Work item —
Write out every line exactly, from the first line of the records below through the line that contains "(** [wrapU w".

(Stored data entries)
++++++++

(** ** Machine integers *)

(** [wrapS w z]: the value a [w]-bit signed integer holds after the
    assignment of [z]. *)
Definition wrapS (w z : Z) : Z := (z + 2 ^ (w - 1)) mod 2 ^ w - 2 ^ (w - 1).

(** [wrapU w z]: the same for an unsigned integer. *)
Definition wrapU (w z : Z) : Z := z mod 2 ^ w.

Abbreviation schar := (wrapS 8).
Abbreviation uchar := (wrapU 8).
Abbreviation short16 := (wrapS 16).
Abbreviation int32 := (wrapS 32).
Abbreviation int64 := (wrapS 64).
Abbreviation uint32 := (wrapU 32).
Abbreviation uint64 := (wrapU 64).

Lemma wrapS_id w z : 0 < w -> - 2 ^ (w - 1) <= z < 2 ^ (w - 1) -> wrapS w z = z.
Proof.
  intros Hw Hz. unfold wrapS.
  assert (2 ^ w = 2 * 2 ^ (w - 1)) as ->.
  { rewrite <- Z.pow_succ_r by lia. f_equal. lia. }
  rewrite Z.mod_small by lia. lia.
Qed.

Lemma wrapS_range w z : 0 < w -> - 2 ^ (w - 1) <= wrapS w z < 2 ^ (w - 1).
Proof.
  intros Hw. unfold wrapS.
  assert (2 ^ w = 2 * 2 ^ (w - 1)) as ->.
  { rewrite <- Z.pow_succ_r by lia. f_equal. lia. }
  pose proof (Z.pow_pos_nonneg 2 (w - 1) ltac:(lia) ltac:(lia)).
  pose proof (Z.mod_pos_bound (z + 2 ^ (w - 1)) (2 * 2 ^ (w - 1)) ltac:(lia)). lia.
Qed.

Lemma wrapU_id w z : 0 <= z < 2 ^ w -> wrapU w z = z.
Proof. intros. unfold wrapU. by apply Z.mod_small. Qed.

(** ** Results of C++ code

    [Val a]: the code returns [a].  [Undef]: the code's next step has
    undefined behaviour (an index outside an array, a null pointer, an
    access to freed memory).  [Abort]: an [ASSERT] of
    liblog/include/logmgr.h failed and the process calls [abort()].
    [OutOfFuel]: the model's recursion bound was too small; the
    termination theorems show that it never is. *)
Inductive outcome (A : Type) : Type :=
  | Val (a : A)
  | Undef
  | Abort
  | OutOfFuel.
Arguments Val {A} a.
Arguments Undef {A}.
Arguments Abort {A}.
Arguments OutOfFuel {A}.

Definition obind {A B} (m : outcome A) (k : A -> outcome B) : outcome B :=
  match m with
  | Val a => k a
  | Undef => Undef
  | Abort => Abort
  | OutOfFuel => OutOfFuel
  end.

Notation "'let*' x ':=' m 'in' k" := (obind m (fun x => k))
  (at level 10, x pattern, m at level 100, k at level 200)
  : snf_scope.

(** [ASSERT(b, ...)] *)
Definition ASSERT (b : bool) : outcome unit := if b then Val tt else Abort.

(** An access through a pointer or an index that may be invalid. *)
Definition deref {A} (o : option A) : outcome A :=
  match o with Some a => Val a | None => Undef end.

Lemma obind_Val {A B} (a : A) (k : A -> outcome B) : obind (Val a) k = k a.
Proof. reflexivity. Qed.

Lemma obind_inv {A B} (m : outcome A) (k : A -> outcome B) b :
  obind m k = Val b -> exists a, m = Val a /\ k a = Val b.
Proof. destruct m; simpl; try discriminate. eauto. Qed.

(** ** Arrays indexed by C++ integers *)

(** [zget l i] is [l[i]]; no value outside the array. *)
Definition zget {A} (l : list A) (i : Z) : option A :=
  if decide (0 <= i) then l !! Z.to_nat i else None.

(** [zset l i x] is the array after [l[i] = x]. *)
Definition zset {A} (l : list A) (i : Z) (x : A) : list A := <[Z.to_nat i := x]> l.

Definition zlen {A} (l : list A) : Z := Z.of_nat (length l).

#[global] Instance zlen_Permutation {A} : Proper ((≡ₚ) ==> (=)) (@zlen A).
Proof. intros l1 l2 Hl. unfold zlen. by rewrite (Permutation_length Hl). Qed.

Lemma zlen_nonneg {A} (l : list A) : 0 <= zlen l.
Proof. unfold zlen. lia. Qed.

Lemma zlen_app {A} (l1 l2 : list A) : zlen (l1 ++ l2) = zlen l1 + zlen l2.
Proof. unfold zlen. rewrite length_app. lia. Qed.

Lemma zlen_cons {A} (x : A) l : zlen (x :: l) = 1 + zlen l.
Proof. unfold zlen. simpl. lia. Qed.

Lemma zlen_pos {A} (l : list A) : l <> [] -> 0 < zlen l.
Proof. destruct l; [done|]. rewrite zlen_cons. pose proof (zlen_nonneg l). lia. Qed.

Lemma zget_Some {A} (l : list A) i x : zget l i = Some x -> 0 <= i < zlen l.
Proof.
  unfold zget, zlen. case_decide; [|done]. intros Hl.
  apply lookup_lt_Some in Hl. lia.
Qed.

Lemma zget_is_Some {A} (l : list A) i : 0 <= i < zlen l -> exists x, zget l i = Some x.
Proof.
  unfold zget, zlen. intros Hi. rewrite decide_True by lia.
  destruct (lookup_lt_is_Some_2 l (Z.to_nat i)) as [x Hx]; [lia|]. eauto.
Qed.

Lemma zlen_zset {A} (l : list A) i x : zlen (zset l i x) = zlen l.
Proof. unfold zlen, zset. by rewrite length_insert. Qed.

Lemma zget_zset_eq {A} (l : list A) i x : 0 <= i < zlen l -> zget (zset l i x) i = Some x.
Proof.
  unfold zget, zset, zlen. intros Hi. rewrite decide_True by lia.
  apply list_lookup_insert_eq. lia.
Qed.

Lemma zget_zset_ne {A} (l : list A) i j x : 0 <= i -> i <> j -> zget (zset l i x) j = zget l j.
Proof.
  unfold zget, zset. intros Hi Hij. case_decide; [|done].
  apply list_lookup_insert_ne. lia.
Qed.

Lemma zget_zset {A} (l : list A) i j x : 0 <= i < zlen l ->
  zget (zset l i x) j = if decide (i = j) then Some x else zget l j.
Proof.
  intros Hi. case_decide; subst; [by apply zget_zset_eq|apply zget_zset_ne; lia].
Qed.

(** [Forall2_impl] with the members at hand. *)
Lemma Forall2_impl_in {A B} (P Q : A -> B -> Prop) l k : Forall2 P l k ->
  (forall x y, x ∈ l -> y ∈ k -> P x y -> Q x y) -> Forall2 Q l k.
Proof. induction 1; intros Hpq; constructor; [apply Hpq; set_solver|apply IHForall2; set_solver]. Qed.

(** ** Characters and byte strings

    A [char] of the supported platforms (x86-64) is a signed 8-bit integer; a
    [std::string] or a [char] array is the list of its [char]s. *)
Abbreviation bytes := (list Z).

Definition chr (a : Ascii.ascii) : Z := schar (Z.of_N (Ascii.N_of_ascii a)).
Arguments chr a%_char.

(** Replaces every [chr] of a literal by its code. *)
Ltac simpl_chr :=
  repeat match goal with
  | |- context [chr ?a] => let v := eval vm_compute in (chr a) in change (chr a) with v
  | H : context [chr ?a] |- _ => let v := eval vm_compute in (chr a) in change (chr a) with v in H
  end.

(** The bytes of a literal. *)
Fixpoint bytes_of (s : string) : bytes :=
  match s with
  | EmptyString => []
  | String a s => chr a :: bytes_of s
  end.

Definition is_char (c : Z) : Prop := -128 <= c <= 127.

Lemma uchar_inj x y : is_char x -> is_char y -> uchar x = uchar y -> x = y.
Proof.
  unfold is_char, wrapU. intros Hx Hy E. change (2 ^ 8) with 256 in E.
  pose proof (Z.div_mod x 256 ltac:(lia)). pose proof (Z.div_mod y 256 ltac:(lia)).
  assert (-1 <= x / 256 <= 0) by (split; [apply Z.div_le_lower_bound|apply Z.lt_succ_r, Z.div_lt_upper_bound]; lia).
  assert (-1 <= y / 256 <= 0) by (split; [apply Z.div_le_lower_bound|apply Z.lt_succ_r, Z.div_lt_upper_bound]; lia).
  lia.
Qed.

(** [memcmp(a, b, n)]: the sign of the first difference of the bytes, taken
    unsigned; reading past either buffer is undefined. *)
Fixpoint memcmp (a b : bytes) (n : nat) : outcome Z :=
  match n with
  | O => Val 0
  | S n =>
      match a, b with
      | x :: a, y :: b =>
          if uchar x =? uchar y then memcmp a b n else Val (uchar x - uchar y)
      | _, _ => Undef
      end
  end.

(** [memcpy(dst, src, n)]: the new content of [dst]; a negative [n] is
    converted to a huge [size_t]. *)
Definition memcpy (dst src : bytes) (n : Z) : outcome bytes :=
  if decide (0 <= n <= zlen dst /\ n <= zlen src)
  then Val (take (Z.to_nat n) src ++ drop (Z.to_nat n) dst)
  else Undef.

++++++++

Reply —
(** ** Machine integers *)

(** [wrapS w z]: the value a [w]-bit signed integer holds after the
    assignment of [z]. *)
Definition wrapS (w z : Z) : Z := (z + 2 ^ (w - 1)) mod 2 ^ w - 2 ^ (w - 1).

(** [wrapU w z]: the same for an unsigned integer. *)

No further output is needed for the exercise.